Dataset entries
(** After a successful [Insert] of a portfolio, [Get] by its owner and slug
    finds the inserted row, with a fresh id and the store's clock, no run data,
    and the other rows as before; a taken (owner, slug) pair is [ErrDuplicateSlug],
    text the server does not take is its error, and either writes nothing. *)
Theorem insert_then_get (p : Portfolio) (d : db) :
  db_inv d → faults d = [] → marshal_err (Parameters p) = None →
  1 ≤ RunRetention p → Status p ∈ portfolio_status_enum →
  match Insert marshal_err p d with
  | (d', Ok _) =>
    insertable p = true ∧ find_slug (OwnerSub p) (Types.Slug p) d = None ∧
    ∃ row, Get (OwnerSub p) (Types.Slug p) d' = (d', Ok row) ∧
      portfolios d' = <[ID row := row]> (portfolios d) ∧ portfolios d !! ID row = None ∧
      CreatedAt row = now d ∧ UpdatedAt row = now d ∧ LastRunAt row = None ∧
      Parameters row = Parameters p ∧ StrategyCode row = StrategyCode p ∧ Name row = Name p ∧
      RunRetention row = RunRetention p ∧ Status row = Status p ∧ runs d' = runs d
  | (d', Err e) =>
    d' = d ∧ if insertable p then e = ErrDuplicateSlug ∧ is_Some (find_slug (OwnerSub p) (Types.Slug p) d)
             else uniqueViolation e = false
  end.
Proof.
  intros Hinv Hf Hm Hr Hst. pose proof (good_insert marshal_err p d Hinv) as [Hinv' _].
  unfold Insert, map_err in *. rewrite Hm, sql_no_fault, with_params in * by done. fold (insertable p) in *.
  destruct (insertable p); [|by destruct (forallb storable (insert_texts p))]. unfold insert_row in *.
  destruct (Z.ltb_spec (RunRetention p) 1); [lia|]. rewrite bool_decide_eq_false_2 in * by (by intros ?).
  unfold find_slug.
  destruct (filter (λ q, OwnerSub q = OwnerSub p ∧ Types.Slug q = Types.Slug p) (rows d)) eqn:Hfl;
    [rewrite bool_decide_eq_true_2 in * by done|rewrite bool_decide_eq_false_2 in * by done; by eauto].
  cbn [fst] in Hinv'. split; [done|]. split; [done|].
  assert (portfolios d !! next_uuid d = None) as Hnew.
  { apply eq_None_not_Some. intros Hs. destruct (inv_fresh d Hinv) as [Hf' _]. apply Hf' in Hs. lia. }
  match type of Hinv' with db_inv (set_field next_uuid _ (set_field portfolios (λ _, <[_ := ?r]> _) _)) =>
    exists r; set (row := r) in * end.
  split; [|done]. apply (Get_found _ (next_uuid d) row); [done|done|].
  cbn. by rewrite lookup_insert_eq.
Qed.

End laws.

(** ** A concrete database *)
Section demo.
#[local] Existing Instance canonical_range.

Definition demo_portfolio : Portfolio :=
  zero_Portfolio <| ID := 1%N |> <| OwnerSub := "auth0|a" |> <| Types.Slug := "adm-standard-k1gd" |>
    <| Status := StatusReady |> <| RunRetention := 1 |>.
Definition demo_run (i : uuid) : Run :=
  {| run_ID := i; run_PortfolioID := 1%N; run_Status := "success"; run_StartedAt := Some 0;
     run_FinishedAt := Some 1; run_DurationMs := Some 1; run_Error := None;
     run_SnapshotPath := Some "/s/1/" ; run_TriggeredBy := TriggerManual |}.
Definition demo_db : db :=
  {| portfolios := {[1%N := demo_portfolio]}; runs := {[2%N := demo_run 2%N; 3%N := demo_run 3%N]};
     next_uuid := 4; now := 5; faults := [] |}.

Lemma demo_db_inv : db_inv demo_db.
Proof.
  assert (∀ i r, runs demo_db !! i = Some r → (i = 2%N ∧ r = demo_run 2%N) ∨ (i = 3%N ∧ r = demo_run 3%N)) as Hr.
  { intros i r. cbn. intros [[<- <-]|[_ [<- <-]%lookup_singleton_Some]]%lookup_insert_Some; auto. }
  assert (∀ i p, portfolios demo_db !! i = Some p → i = 1%N ∧ p = demo_portfolio) as Hp.
  { intros i p. cbn. intros [<- <-]%lookup_singleton_Some. auto. }
  split.
  - by intros i p [-> ->]%Hp.
  - by intros i j p q [-> ->]%Hp [-> ->]%Hp.
  - by intros i p [-> ->]%Hp.
  - intros i p [-> ->]%Hp. unfold portfolio_status_enum. set_solver.
  - by intros i r [[-> ->]|[-> ->]]%Hr.
  - intros i r [[-> ->]|[-> ->]]%Hr; by eexists.
  - intros i r [[-> ->]|[-> ->]]%Hr; unfold run_status_enum; set_solver.
  - by intros i j r s [[-> ->]|[-> ->]]%Hr [[-> ->]|[-> ->]]%Hr.
  - split; [intros i [p [-> ->]%Hp]|intros i [r [[-> ->]|[-> ->]]%Hr]]; done.
  - done.
Qed.

Lemma writes_preserve_schema_witness :
  db_inv (fold_left (λ d op, exec (λ _, None) op d)
    [OpCreateRun 1%N "queued" TriggerManual; OpMarkRunningTx 1%N 4%N; OpPruneRuns 1%N] demo_db).
Proof. apply (writes_preserve_schema (λ _, None)). exact demo_db_inv. Defined.

Lemma prune_keeps_newest_witness :
  (PruneRuns 1%N demo_db).2 = Ok ["/s/1/"] ∧
  ∃ p, portfolios demo_db !! 1%N = Some p ∧
    runs_of 1%N (PruneRuns 1%N demo_db).1 = take (Z.to_nat (RunRetention p)) (runs_of 1%N demo_db).
Proof.
  split; [vm_compute; reflexivity|]. pose proof (prune_keeps_newest 1%N demo_db demo_db_inv) as Hp.
  destruct (PruneRuns 1%N demo_db) as [d' [paths|e]].
  - destruct Hp as (p & Hp & _ & _ & Hr & _). by exists p.
  - destruct Hp as [_ Hp]. by destruct (Hp eq_refl) as [? _].
Defined.

Lemma claim_due_spec_witness :
  (ClaimDue day_of 8 demo_db).2 = Ok [1%N] ∧ ∃ p, portfolios demo_db !! 1%N = Some p ∧ dispatchable day_of demo_db p.
Proof.
  split; [vm_compute; reflexivity|].
  destruct (claim_due_spec day_of 8 demo_db demo_db [1%N]) as (_ & _ & _ & Hd & _);
    [exact demo_db_inv|vm_compute; reflexivity|]. apply Hd. by left.
Defined.

Lemma create_run_excludes_witness :
  in_flight (CreateRun 1%N "queued" TriggerManual demo_db).1 1%N.
Proof.
  pose proof (create_run_excludes day_of 1%N TriggerManual demo_db demo_db_inv eq_refl) as Hc.
  assert (is_ok (CreateRun 1%N "queued" TriggerManual demo_db).2 = true) as Hok by (vm_compute; reflexivity).
  destruct (CreateRun _ _ _ demo_db) as [d' [r|e]]; [|done].
  apply Hc. set_solver.
Defined.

• **Directions**
Please return every line from the first one in the records above down to the line containing "(d', Err e) =>", including both, exactly as written and nothing more.

• **Answer section**
(** After a successful [Insert] of a portfolio, [Get] by its owner and slug
    finds the inserted row, with a fresh id and the store's clock, no run data,
    and the other rows as before; a taken (owner, slug) pair is [ErrDuplicateSlug],
    text the server does not take is its error, and either writes nothing. *)
Theorem insert_then_get (p : Portfolio) (d : db) :
  db_inv d → faults d = [] → marshal_err (Parameters p) = None →
  1 ≤ RunRetention p → Status p ∈ portfolio_status_enum →
  match Insert marshal_err p d with
  | (d', Ok _) =>
    insertable p = true ∧ find_slug (OwnerSub p) (Types.Slug p) d = None ∧
    ∃ row, Get (OwnerSub p) (Types.Slug p) d' = (d', Ok row) ∧
      portfolios d' = <[ID row := row]> (portfolios d) ∧ portfolios d !! ID row = None ∧
      CreatedAt row = now d ∧ UpdatedAt row = now d ∧ LastRunAt row = None ∧
      Parameters row = Parameters p ∧ StrategyCode row = StrategyCode p ∧ Name row = Name p ∧
      RunRetention row = RunRetention p ∧ Status row = Status p ∧ runs d' = runs d
  | (d', Err e) =>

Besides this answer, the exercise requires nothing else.